Al hombre pareció decepcionarle la explicación y dejó de mirarse la mano nueva.

—Nunca volverás a ser el de antes —le recordó el químico—. Pero es mejor que lo que tenías. Si quieres también podemos hacerte la otra mano.

El hombre negó con la cabeza y levantó el garfio.

—Quiero conservar esto. No quiero olvidar lo que me pasó.

—¿Tienes el uniforme? —preguntó el ingeniero.

El hombre asintió mientras se levantaba de la silla sin dejar de abrir y cerrar su mano nueva.

—Ese es otro recuerdo que no necesito.

—¿Qué rango tenías?

—Sargento. —Volvió a flexionar la mano—. ¿Y cuando acabe?

—Nos ocuparemos de ti, tal como estipulamos —respondió el ingeniero.

—Me alegra que por fin alguien se ocupe de mí.

—Estaremos en contacto, como de costumbre.

Se estrecharon la mano.

—Me alegro de poder hacer esto por fin —dijo el ex guardia nacional.

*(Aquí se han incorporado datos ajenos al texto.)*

(** * The Genie chat widget of script.js, embedded and verified

    The development follows [class GenieChat] of [script.js]: the polling
    state machine ([pollForResult]), the submission workflow ([handleSend],
    [sendMessage]), the normalisation of a completed payload
    ([displayResult], [renderDataTable]) and the persisted session
    ([saveState], [loadState]).

    Around the widget stand the Azure Function it calls ([api/genie]: the
    handler with [startConversation], [sendMessage], [pollResult] and
    [categorizeError]) and the polling loop of the local test script
    ([testPollResult]); both are embedded as well, and the widget is
    verified against the function as its server.

    JavaScript values are a tagged sum; a thrown exception is an explicit
    result; the instance fields, the page, [localStorage] and the sequence of
    observable effects (network calls, timers, storage writes, alerts) are
    threaded through a state monad whose exceptions keep the state, as
    JavaScript's do. *)

From Stdlib Require Import ZArith Lia Ascii String List.
From Stdlib Require Import DecimalString DecimalPos DecimalN DecimalZ DecimalFacts.
From stdpp Require Import base tactics option list strings gmap.

Set Warnings "-register-all".
Local Open Scope string_scope.
Local Open Scope list_scope.
Local Open Scope Z_scope.

#[local] Arguments String.append !_ _ / : simpl nomatch.

(** ** Text

    A JavaScript string is a sequence of code units. The model reads an
    [ascii] as the code unit of the same number, so it covers text over
    U+0000..U+00FF. *)

(** The double quote, kept out of string literals. *)
Definition dq : string := String "034"%char EmptyString.
(** Line feed, as the template literal of [showError] contains it. *)
Definition nl : string := String "010"%char EmptyString.

Definition codeOf (c : ascii) : Z := Z.of_N (N_of_ascii c).

(** [hay.includes(needle)] on strings. *)
Fixpoint includes (hay needle : string) : bool :=
  if String.prefix needle hay then true
  else match hay with
       | EmptyString => false
       | String _ rest => includes rest needle
       end.

(** WhiteSpace and LineTerminator code units below U+0100: TAB, LF, VT, FF,
    CR, SP and NBSP. *)
Definition isJsSpace (c : ascii) : bool :=
  let n := codeOf c in
  (9 <=? n) && (n <=? 13) || (n =? 32) || (n =? 160).

Fixpoint trimStart (s : string) : string :=
  match s with
  | String c rest => if isJsSpace c then trimStart rest else s
  | EmptyString => EmptyString
  end.

(** Drops trailing white space: a character is kept when it is not white
    space or when something that is kept follows it. *)
Fixpoint trimEnd (s : string) : string :=
  match s with
  | EmptyString => EmptyString
  | String c rest =>
      match trimEnd rest with
      | EmptyString => if isJsSpace c then EmptyString else String c EmptyString
      | kept => String c kept
      end
  end.

(** [String.prototype.trim]. *)
Definition trim (s : string) : string := trimEnd (trimStart s).

(** [s.length]. *)
Definition strlen (s : string) : Z := Z.of_nat (String.length s).

(** Decimal rendering of an integer, as [String(n)] gives it. *)
Definition decimal (n : Z) : string := NilZero.string_of_int (Z.to_int n).

Definition concatStr (l : list string) : string := fold_right String.append "" l.

(** ** Values *)

(** A JavaScript value as JSON delivers it, plus [undefined]. Numbers are the
    integers; an object is its list of properties in insertion order. *)
Inductive value : Type :=
| VUndefined
| VNull
| VBool (b : bool)
| VNum (n : Z)
| VStr (s : string)
| VArr (items : list value)
| VObj (props : list (string * value)).

(** What a [throw] carries: only [error.message] is ever read. [Unmodelled]
    marks the one operation the model leaves out (numeric coercion of a
    string or an object); no [catch] handles it. *)
Inductive exn : Type :=
| JsError (message : string)
| TypeError (message : string)
| Unmodelled (what : string).

Definition messageOf (e : exn) : string :=
  match e with
  | JsError m | TypeError m | Unmodelled m => m
  end.

Inductive result (A : Type) : Type :=
| Ok (a : A)
| Throw (e : exn).
Arguments Ok {A} a.
Arguments Throw {A} e.

Definition bindR {A B} (r : result A) (k : A -> result B) : result B :=
  match r with
  | Ok a => k a
  | Throw e => Throw e
  end.

Declare Scope result_scope.
Delimit Scope result_scope with result.
Notation "x <~ r ;; k" := (bindR r (fun x => k))
  (at level 100, r at next level, right associativity) : result_scope.
Local Open Scope result_scope.

(** Truthiness, as [if (v)], [!v], [a && b] and [a || b] test it. *)
Definition truthy (v : value) : bool :=
  match v with
  | VUndefined | VNull => false
  | VBool b => b
  | VNum n => negb (n =? 0)
  | VStr s => negb (String.eqb s "")
  | VArr _ | VObj _ => true
  end.

(** [v === "literal"]. *)
Definition isStr (v : value) (lit : string) : bool :=
  match v with
  | VStr s => String.eqb s lit
  | _ => false
  end.

(** [v === 0]. *)
Definition isZero (v : value) : bool :=
  match v with
  | VNum n => n =? 0
  | _ => false
  end.

(** [v === null]. *)
Definition isNull (v : value) : bool :=
  match v with
  | VNull => true
  | _ => false
  end.

Fixpoint assoc (name : string) (props : list (string * value)) : option value :=
  match props with
  | [] => None
  | (k, v) :: rest => if String.eqb k name then Some v else assoc name rest
  end.

Definition describe (v : value) : string :=
  match v with
  | VNull => "null"
  | _ => "undefined"
  end.

(** The message V8 gives when a property of [undefined] or [null] is read. *)
Definition cannotRead (v : value) (name : string) : exn :=
  TypeError ("Cannot read properties of " +:+ describe v +:+
             " (reading '" +:+ name +:+ "')").

Definition notAFunction (what : string) : exn :=
  TypeError (what +:+ " is not a function").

En cuanto se marchó, los dos hombres reanudaron el trabajo. Había otra caja en la mesa marcada en árabe. Uno de ellos la abrió. Contenía una lata de acero inoxidable envuelta en plástico y dentro de esta había una botella llena de líquido. Alzó la botella y la sostuvo al contraluz.

Sabía perfectamente que, según el FBI, las tres sustancias más mortíferas del mundo eran, en orden descendente de letalidad, el plutonio, la toxina del botulismo y la ricina. El líquido del frasco de cristal no era tan letal como esos venenos. Sin embargo, a su manera la sustancia era muy eficaz.

La mano que acababa de implantar al ex guardia nacional tenía una bolsita interna. Cuando se apretaba un diminuto botón de liberación empotrado en la piel y el hueso de la muñeca se flexionaba de determinada forma, la bolsita se abría y el líquido se segregaba por los poros artificiales.

—Está amargado, ese guardia nacional —dijo el químico mientras trabajaban.

—¿No lo estarías tú también? —respondió el otro.